What you should do - Where the line with "PDC_mbtowc : list Z → Z → Z * Z" appears below, start writing out lines exactly, and finish with the line with "Definition call_mbtowc (k", which is included; write out nothing else.
[Start of Attachment]
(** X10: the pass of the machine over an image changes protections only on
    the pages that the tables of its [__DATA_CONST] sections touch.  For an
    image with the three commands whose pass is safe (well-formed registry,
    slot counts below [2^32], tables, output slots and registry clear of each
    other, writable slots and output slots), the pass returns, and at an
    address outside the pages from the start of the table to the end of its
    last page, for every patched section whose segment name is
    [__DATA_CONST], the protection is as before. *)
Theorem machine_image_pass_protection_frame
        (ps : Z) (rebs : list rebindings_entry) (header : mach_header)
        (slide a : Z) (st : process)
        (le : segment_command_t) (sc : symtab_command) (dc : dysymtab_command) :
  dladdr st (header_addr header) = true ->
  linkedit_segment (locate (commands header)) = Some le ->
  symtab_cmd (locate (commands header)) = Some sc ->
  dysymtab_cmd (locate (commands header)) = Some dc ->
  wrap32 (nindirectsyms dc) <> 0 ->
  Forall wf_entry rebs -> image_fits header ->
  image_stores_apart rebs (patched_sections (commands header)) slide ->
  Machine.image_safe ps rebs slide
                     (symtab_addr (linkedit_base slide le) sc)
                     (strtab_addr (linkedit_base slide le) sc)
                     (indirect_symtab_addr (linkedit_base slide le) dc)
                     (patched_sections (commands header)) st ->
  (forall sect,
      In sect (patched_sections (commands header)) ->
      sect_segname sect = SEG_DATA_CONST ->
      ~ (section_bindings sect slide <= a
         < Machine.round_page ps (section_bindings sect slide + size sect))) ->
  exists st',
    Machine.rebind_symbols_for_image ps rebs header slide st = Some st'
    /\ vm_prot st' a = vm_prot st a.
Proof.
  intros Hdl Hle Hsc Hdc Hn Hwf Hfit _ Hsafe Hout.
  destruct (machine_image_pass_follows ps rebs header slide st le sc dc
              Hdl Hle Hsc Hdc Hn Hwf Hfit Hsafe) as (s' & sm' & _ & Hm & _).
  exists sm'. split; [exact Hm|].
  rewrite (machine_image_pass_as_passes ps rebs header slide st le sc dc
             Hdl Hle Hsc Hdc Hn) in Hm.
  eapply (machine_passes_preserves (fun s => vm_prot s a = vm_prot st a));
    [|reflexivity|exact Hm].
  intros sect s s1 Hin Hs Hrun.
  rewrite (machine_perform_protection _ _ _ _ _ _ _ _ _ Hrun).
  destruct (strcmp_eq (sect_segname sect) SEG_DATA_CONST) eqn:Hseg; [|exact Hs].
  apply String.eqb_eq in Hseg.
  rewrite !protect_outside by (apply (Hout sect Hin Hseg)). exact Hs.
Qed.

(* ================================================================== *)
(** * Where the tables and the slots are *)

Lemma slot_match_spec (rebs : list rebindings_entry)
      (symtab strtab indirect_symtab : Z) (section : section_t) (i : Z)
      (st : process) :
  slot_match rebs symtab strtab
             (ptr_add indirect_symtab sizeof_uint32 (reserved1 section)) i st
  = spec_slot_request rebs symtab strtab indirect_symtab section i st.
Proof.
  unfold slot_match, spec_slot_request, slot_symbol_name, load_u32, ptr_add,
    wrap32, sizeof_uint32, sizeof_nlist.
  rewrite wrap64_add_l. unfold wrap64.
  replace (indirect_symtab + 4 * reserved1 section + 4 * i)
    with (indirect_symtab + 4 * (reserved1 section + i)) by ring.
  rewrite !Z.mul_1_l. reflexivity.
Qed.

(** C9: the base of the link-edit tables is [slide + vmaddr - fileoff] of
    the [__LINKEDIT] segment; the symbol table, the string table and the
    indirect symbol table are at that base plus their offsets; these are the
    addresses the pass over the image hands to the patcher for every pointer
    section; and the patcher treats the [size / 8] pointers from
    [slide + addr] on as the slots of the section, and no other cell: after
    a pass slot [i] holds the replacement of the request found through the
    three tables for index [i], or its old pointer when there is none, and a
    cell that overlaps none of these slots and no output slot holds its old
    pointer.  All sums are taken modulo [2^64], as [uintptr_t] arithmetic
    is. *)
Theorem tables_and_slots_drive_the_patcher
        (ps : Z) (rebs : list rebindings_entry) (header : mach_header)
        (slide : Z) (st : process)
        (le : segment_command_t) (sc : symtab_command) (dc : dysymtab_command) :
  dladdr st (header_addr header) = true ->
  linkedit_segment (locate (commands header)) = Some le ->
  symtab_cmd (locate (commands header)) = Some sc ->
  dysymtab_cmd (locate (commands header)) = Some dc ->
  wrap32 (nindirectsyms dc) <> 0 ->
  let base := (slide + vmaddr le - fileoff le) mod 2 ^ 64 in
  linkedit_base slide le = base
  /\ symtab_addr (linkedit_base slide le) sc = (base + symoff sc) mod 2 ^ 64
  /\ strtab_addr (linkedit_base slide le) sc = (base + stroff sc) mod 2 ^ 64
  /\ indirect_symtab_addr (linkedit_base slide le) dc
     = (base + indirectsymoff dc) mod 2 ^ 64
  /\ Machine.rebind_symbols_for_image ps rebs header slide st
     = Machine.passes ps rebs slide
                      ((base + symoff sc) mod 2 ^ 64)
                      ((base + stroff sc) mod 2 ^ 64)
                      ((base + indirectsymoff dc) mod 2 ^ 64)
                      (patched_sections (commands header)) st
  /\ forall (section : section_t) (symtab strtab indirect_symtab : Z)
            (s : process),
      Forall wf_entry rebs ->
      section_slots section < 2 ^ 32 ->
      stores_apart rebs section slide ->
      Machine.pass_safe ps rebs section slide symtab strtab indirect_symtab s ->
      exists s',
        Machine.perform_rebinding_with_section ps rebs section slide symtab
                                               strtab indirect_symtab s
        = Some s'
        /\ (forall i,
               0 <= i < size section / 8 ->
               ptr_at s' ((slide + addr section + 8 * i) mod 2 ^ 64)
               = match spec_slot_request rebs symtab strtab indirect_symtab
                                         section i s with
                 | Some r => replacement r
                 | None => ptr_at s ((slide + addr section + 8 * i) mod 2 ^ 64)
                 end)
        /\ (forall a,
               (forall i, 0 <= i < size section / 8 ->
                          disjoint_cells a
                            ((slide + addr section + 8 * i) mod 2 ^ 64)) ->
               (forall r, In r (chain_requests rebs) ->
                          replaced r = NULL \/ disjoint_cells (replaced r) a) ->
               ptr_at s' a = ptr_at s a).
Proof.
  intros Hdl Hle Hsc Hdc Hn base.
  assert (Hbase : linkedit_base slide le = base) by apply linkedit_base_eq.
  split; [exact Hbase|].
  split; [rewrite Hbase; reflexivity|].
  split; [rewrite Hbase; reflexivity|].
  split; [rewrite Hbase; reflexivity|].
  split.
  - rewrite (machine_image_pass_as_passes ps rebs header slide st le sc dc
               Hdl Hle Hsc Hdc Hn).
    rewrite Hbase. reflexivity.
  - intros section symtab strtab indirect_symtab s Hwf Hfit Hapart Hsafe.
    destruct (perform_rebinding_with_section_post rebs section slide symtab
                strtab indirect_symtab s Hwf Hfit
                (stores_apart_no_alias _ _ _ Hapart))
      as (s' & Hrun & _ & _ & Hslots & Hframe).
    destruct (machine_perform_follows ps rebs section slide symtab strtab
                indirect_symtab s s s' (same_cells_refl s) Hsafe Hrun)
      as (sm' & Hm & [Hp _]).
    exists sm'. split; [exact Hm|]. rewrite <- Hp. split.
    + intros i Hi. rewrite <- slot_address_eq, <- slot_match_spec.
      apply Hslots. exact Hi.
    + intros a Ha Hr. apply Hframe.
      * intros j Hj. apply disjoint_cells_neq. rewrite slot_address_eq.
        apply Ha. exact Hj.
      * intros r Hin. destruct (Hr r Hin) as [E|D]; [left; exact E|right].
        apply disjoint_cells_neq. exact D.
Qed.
[End of Attachment]
[Start of Attachment]
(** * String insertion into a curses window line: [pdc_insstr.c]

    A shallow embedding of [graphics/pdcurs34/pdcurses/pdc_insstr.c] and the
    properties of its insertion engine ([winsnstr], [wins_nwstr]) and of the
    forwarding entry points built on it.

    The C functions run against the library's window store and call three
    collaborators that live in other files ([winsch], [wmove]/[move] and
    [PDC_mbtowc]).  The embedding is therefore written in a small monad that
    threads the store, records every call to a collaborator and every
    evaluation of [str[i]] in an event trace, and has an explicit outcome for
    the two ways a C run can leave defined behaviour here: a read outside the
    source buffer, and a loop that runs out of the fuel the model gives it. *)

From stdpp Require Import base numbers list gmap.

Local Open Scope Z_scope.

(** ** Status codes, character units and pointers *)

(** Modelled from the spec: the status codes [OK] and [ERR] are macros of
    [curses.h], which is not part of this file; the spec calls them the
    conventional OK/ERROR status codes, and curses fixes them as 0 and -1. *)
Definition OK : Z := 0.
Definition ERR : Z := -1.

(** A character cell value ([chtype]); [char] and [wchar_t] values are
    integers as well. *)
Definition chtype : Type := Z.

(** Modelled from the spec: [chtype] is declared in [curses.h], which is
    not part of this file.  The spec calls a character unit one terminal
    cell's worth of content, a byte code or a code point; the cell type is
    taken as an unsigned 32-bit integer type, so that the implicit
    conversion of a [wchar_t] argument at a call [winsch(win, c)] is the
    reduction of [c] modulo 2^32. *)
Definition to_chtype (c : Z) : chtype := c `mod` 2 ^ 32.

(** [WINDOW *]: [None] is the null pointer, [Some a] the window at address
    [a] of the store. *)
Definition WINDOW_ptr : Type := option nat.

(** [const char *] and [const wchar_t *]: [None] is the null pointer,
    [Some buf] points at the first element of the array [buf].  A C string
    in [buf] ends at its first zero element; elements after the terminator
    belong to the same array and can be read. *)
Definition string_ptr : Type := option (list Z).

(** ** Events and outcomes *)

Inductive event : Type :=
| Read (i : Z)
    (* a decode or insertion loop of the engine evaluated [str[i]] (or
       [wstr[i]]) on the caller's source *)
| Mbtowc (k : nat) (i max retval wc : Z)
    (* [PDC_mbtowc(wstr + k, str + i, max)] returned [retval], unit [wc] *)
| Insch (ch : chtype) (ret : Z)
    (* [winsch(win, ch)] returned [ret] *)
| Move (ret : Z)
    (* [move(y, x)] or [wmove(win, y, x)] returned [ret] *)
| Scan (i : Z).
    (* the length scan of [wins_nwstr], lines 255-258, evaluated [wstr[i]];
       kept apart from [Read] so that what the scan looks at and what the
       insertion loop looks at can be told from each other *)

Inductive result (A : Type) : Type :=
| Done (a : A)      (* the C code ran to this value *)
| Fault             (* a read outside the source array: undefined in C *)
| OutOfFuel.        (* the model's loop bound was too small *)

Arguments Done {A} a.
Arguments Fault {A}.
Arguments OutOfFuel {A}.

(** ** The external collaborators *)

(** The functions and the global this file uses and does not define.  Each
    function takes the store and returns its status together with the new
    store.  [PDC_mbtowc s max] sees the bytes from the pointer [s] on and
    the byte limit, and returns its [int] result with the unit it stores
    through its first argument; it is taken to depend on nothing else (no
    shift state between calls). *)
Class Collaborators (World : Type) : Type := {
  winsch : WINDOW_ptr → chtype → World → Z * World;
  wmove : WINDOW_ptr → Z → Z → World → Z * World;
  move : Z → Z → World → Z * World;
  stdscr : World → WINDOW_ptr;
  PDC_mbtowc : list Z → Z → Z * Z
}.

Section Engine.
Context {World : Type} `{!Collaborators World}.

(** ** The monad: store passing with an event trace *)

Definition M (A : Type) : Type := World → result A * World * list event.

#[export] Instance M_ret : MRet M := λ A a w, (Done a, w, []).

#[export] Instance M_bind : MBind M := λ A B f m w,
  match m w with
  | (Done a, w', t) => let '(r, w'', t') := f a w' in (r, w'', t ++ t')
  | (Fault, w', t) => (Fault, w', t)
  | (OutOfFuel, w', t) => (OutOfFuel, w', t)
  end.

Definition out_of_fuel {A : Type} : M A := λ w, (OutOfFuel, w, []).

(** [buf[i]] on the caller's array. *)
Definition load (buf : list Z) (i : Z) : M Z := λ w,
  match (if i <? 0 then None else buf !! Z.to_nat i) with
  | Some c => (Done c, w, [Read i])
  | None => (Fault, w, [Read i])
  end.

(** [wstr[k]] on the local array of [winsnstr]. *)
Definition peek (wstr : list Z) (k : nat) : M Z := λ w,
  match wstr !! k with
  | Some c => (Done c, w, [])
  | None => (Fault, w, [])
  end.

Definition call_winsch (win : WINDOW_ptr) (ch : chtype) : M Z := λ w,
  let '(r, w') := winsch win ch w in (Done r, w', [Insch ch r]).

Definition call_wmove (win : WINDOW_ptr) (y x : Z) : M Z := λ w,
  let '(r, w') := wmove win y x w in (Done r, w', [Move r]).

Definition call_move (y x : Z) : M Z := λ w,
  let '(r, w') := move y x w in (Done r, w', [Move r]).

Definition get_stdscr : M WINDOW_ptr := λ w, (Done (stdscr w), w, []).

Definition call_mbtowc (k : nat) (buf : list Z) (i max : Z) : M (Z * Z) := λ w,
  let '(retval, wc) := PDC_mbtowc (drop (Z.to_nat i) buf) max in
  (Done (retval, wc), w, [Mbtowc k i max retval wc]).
[End of Attachment]
[Start of Attachment]
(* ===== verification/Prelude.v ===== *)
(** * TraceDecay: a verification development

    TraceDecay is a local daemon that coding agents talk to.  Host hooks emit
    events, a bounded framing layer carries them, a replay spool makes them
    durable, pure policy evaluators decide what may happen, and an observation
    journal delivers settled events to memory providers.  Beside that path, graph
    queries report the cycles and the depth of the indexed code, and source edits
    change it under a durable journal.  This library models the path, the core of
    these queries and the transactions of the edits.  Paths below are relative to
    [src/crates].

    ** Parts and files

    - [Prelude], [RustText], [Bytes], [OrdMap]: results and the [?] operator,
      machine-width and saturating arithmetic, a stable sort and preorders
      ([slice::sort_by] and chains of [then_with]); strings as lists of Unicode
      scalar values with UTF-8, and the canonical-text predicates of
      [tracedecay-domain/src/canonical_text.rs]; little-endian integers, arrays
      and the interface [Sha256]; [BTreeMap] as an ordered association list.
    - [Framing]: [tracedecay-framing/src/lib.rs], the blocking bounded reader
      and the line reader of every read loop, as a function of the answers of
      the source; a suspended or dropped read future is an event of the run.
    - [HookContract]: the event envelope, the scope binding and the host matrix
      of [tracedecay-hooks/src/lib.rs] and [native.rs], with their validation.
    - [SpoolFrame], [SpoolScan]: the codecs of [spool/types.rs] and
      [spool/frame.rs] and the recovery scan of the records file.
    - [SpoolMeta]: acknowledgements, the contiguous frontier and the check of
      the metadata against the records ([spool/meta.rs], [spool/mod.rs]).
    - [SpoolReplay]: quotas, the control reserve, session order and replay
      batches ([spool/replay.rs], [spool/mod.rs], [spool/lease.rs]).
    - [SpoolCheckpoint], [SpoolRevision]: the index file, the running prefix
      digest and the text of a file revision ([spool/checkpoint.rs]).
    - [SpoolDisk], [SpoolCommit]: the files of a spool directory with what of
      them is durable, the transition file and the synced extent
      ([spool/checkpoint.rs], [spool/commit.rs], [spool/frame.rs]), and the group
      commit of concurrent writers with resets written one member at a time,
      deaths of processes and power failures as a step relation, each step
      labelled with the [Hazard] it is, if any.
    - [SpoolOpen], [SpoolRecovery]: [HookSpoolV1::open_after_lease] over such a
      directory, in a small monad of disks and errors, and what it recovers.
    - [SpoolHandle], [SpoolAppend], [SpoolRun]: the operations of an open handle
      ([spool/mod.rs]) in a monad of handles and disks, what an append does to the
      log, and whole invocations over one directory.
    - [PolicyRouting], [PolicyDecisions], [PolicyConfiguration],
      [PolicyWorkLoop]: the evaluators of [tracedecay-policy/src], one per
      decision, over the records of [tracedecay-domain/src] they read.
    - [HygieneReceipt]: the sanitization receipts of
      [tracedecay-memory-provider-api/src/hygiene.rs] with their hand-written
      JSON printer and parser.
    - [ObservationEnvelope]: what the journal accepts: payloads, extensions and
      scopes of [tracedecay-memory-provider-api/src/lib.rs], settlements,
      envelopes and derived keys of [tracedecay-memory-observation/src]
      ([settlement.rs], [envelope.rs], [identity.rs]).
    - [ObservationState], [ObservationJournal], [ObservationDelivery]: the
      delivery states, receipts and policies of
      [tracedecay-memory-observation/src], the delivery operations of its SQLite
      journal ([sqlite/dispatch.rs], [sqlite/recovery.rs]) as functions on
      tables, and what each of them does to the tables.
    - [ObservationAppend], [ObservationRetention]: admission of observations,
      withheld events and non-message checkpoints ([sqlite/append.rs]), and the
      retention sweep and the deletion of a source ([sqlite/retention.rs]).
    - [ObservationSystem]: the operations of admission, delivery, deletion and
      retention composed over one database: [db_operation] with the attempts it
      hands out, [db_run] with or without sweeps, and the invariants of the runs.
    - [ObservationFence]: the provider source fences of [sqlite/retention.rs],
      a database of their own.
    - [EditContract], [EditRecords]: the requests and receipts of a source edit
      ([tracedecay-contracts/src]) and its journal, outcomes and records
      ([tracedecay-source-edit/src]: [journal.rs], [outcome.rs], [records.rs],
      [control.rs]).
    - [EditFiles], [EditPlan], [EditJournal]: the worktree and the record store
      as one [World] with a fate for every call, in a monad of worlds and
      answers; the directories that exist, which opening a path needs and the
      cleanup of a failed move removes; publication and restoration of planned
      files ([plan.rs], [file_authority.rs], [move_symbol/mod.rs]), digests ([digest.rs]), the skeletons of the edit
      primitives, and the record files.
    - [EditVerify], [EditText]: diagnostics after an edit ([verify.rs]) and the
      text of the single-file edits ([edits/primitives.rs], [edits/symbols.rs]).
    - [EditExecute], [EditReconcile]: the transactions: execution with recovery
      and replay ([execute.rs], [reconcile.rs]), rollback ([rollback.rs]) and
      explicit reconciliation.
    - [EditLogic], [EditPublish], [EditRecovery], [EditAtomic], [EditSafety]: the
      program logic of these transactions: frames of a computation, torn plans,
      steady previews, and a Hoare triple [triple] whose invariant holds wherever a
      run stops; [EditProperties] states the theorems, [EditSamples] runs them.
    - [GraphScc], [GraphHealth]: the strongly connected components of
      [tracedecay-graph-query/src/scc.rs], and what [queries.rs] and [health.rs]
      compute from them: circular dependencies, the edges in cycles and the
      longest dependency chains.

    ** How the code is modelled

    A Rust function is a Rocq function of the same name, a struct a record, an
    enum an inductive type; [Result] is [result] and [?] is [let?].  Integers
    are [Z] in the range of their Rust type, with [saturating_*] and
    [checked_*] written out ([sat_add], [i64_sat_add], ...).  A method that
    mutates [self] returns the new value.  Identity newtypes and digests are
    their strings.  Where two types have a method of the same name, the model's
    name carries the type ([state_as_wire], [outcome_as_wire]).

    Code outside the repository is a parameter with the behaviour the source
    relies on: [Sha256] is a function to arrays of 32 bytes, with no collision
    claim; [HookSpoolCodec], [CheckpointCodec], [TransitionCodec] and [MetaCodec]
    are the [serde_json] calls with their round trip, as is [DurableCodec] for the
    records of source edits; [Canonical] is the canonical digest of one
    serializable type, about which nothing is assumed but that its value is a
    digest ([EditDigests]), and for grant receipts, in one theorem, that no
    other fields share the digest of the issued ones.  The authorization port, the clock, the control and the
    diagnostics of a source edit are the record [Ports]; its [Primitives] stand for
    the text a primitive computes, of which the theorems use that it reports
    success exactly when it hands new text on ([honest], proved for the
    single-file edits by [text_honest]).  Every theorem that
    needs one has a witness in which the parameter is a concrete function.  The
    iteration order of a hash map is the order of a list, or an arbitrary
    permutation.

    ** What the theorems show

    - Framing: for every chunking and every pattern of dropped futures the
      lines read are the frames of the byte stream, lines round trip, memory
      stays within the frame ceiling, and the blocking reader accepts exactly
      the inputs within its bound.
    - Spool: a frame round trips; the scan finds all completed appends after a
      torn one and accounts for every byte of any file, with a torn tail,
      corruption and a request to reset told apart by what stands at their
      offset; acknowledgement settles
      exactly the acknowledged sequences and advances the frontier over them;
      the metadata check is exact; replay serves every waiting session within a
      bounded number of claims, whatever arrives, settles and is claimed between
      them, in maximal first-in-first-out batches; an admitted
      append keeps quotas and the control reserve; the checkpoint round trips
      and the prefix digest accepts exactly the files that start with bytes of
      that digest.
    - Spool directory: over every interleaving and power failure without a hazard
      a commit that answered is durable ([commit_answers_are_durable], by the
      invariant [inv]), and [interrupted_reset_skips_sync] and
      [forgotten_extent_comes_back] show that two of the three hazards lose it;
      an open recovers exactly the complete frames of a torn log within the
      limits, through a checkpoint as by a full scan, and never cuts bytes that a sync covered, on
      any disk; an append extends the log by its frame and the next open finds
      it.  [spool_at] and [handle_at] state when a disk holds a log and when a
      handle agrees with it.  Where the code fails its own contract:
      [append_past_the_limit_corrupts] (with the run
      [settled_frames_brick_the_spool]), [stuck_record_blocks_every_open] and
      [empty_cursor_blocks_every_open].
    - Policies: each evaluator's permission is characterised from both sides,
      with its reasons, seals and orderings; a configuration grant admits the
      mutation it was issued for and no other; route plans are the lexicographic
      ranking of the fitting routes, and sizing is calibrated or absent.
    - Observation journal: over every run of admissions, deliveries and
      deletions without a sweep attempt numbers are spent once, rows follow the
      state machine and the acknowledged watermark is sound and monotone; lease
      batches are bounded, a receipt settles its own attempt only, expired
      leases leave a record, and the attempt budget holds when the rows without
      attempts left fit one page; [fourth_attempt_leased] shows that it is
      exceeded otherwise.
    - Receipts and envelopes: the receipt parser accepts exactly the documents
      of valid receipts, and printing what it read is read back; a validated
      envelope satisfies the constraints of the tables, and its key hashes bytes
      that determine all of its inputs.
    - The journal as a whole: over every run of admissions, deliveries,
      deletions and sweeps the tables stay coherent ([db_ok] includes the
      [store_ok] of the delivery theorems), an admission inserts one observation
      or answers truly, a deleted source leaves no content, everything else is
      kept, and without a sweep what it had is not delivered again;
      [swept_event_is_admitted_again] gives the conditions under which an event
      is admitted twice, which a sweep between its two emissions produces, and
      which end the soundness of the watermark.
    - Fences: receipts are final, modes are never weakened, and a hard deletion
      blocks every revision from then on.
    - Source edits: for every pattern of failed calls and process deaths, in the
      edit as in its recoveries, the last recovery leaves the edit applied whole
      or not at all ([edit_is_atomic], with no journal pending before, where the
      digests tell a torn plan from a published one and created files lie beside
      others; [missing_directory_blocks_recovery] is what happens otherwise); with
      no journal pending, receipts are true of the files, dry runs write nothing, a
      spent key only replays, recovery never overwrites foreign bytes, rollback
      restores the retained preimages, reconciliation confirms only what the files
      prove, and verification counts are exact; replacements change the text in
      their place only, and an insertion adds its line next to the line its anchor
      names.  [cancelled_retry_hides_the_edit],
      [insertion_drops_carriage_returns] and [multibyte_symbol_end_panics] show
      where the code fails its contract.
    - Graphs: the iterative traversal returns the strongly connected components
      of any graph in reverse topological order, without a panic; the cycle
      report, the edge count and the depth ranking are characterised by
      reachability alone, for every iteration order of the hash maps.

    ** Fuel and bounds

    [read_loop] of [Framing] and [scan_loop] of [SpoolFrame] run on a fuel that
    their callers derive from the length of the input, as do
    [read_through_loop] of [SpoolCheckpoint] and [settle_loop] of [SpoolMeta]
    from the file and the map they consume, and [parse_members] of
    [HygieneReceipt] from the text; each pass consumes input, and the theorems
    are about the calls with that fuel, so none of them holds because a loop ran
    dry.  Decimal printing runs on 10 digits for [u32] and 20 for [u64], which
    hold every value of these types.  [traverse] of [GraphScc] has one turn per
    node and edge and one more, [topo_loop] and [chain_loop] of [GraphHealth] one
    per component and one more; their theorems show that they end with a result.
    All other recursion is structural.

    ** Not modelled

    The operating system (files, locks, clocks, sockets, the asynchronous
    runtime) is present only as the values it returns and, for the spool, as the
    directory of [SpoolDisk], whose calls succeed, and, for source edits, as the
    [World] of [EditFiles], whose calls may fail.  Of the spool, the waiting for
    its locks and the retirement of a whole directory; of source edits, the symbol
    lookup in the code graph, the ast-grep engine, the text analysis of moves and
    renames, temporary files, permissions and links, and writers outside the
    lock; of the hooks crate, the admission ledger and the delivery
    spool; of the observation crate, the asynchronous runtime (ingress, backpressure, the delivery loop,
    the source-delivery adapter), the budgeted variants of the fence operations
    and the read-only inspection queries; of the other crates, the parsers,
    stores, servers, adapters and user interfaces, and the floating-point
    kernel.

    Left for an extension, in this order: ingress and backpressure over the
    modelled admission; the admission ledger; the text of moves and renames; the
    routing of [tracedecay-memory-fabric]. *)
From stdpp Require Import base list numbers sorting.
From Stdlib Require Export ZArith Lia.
[End of Attachment]
Completed task -
  PDC_mbtowc : list Z → Z → Z * Z
}.

Section Engine.
Context {World : Type} `{!Collaborators World}.

(** ** The monad: store passing with an event trace *)

Definition M (A : Type) : Type := World → result A * World * list event.

#[export] Instance M_ret : MRet M := λ A a w, (Done a, w, []).

#[export] Instance M_bind : MBind M := λ A B f m w,
  match m w with
  | (Done a, w', t) => let '(r, w'', t') := f a w' in (r, w'', t ++ t')
  | (Fault, w', t) => (Fault, w', t)
  | (OutOfFuel, w', t) => (OutOfFuel, w', t)
  end.

Definition out_of_fuel {A : Type} : M A := λ w, (OutOfFuel, w, []).

(** [buf[i]] on the caller's array. *)
Definition load (buf : list Z) (i : Z) : M Z := λ w,
  match (if i <? 0 then None else buf !! Z.to_nat i) with
  | Some c => (Done c, w, [Read i])
  | None => (Fault, w, [Read i])
  end.

(** [wstr[k]] on the local array of [winsnstr]. *)
Definition peek (wstr : list Z) (k : nat) : M Z := λ w,
  match wstr !! k with
  | Some c => (Done c, w, [])
  | None => (Fault, w, [])
  end.

Definition call_winsch (win : WINDOW_ptr) (ch : chtype) : M Z := λ w,
  let '(r, w') := winsch win ch w in (Done r, w', [Insch ch r]).

Definition call_wmove (win : WINDOW_ptr) (y x : Z) : M Z := λ w,
  let '(r, w') := wmove win y x w in (Done r, w', [Move r]).

Definition call_move (y x : Z) : M Z := λ w,
  let '(r, w') := move y x w in (Done r, w', [Move r]).

Definition get_stdscr : M WINDOW_ptr := λ w, (Done (stdscr w), w, []).

Definition call_mbtowc (k : nat) (buf : list Z) (i max : Z) : M (Z * Z) := λ w,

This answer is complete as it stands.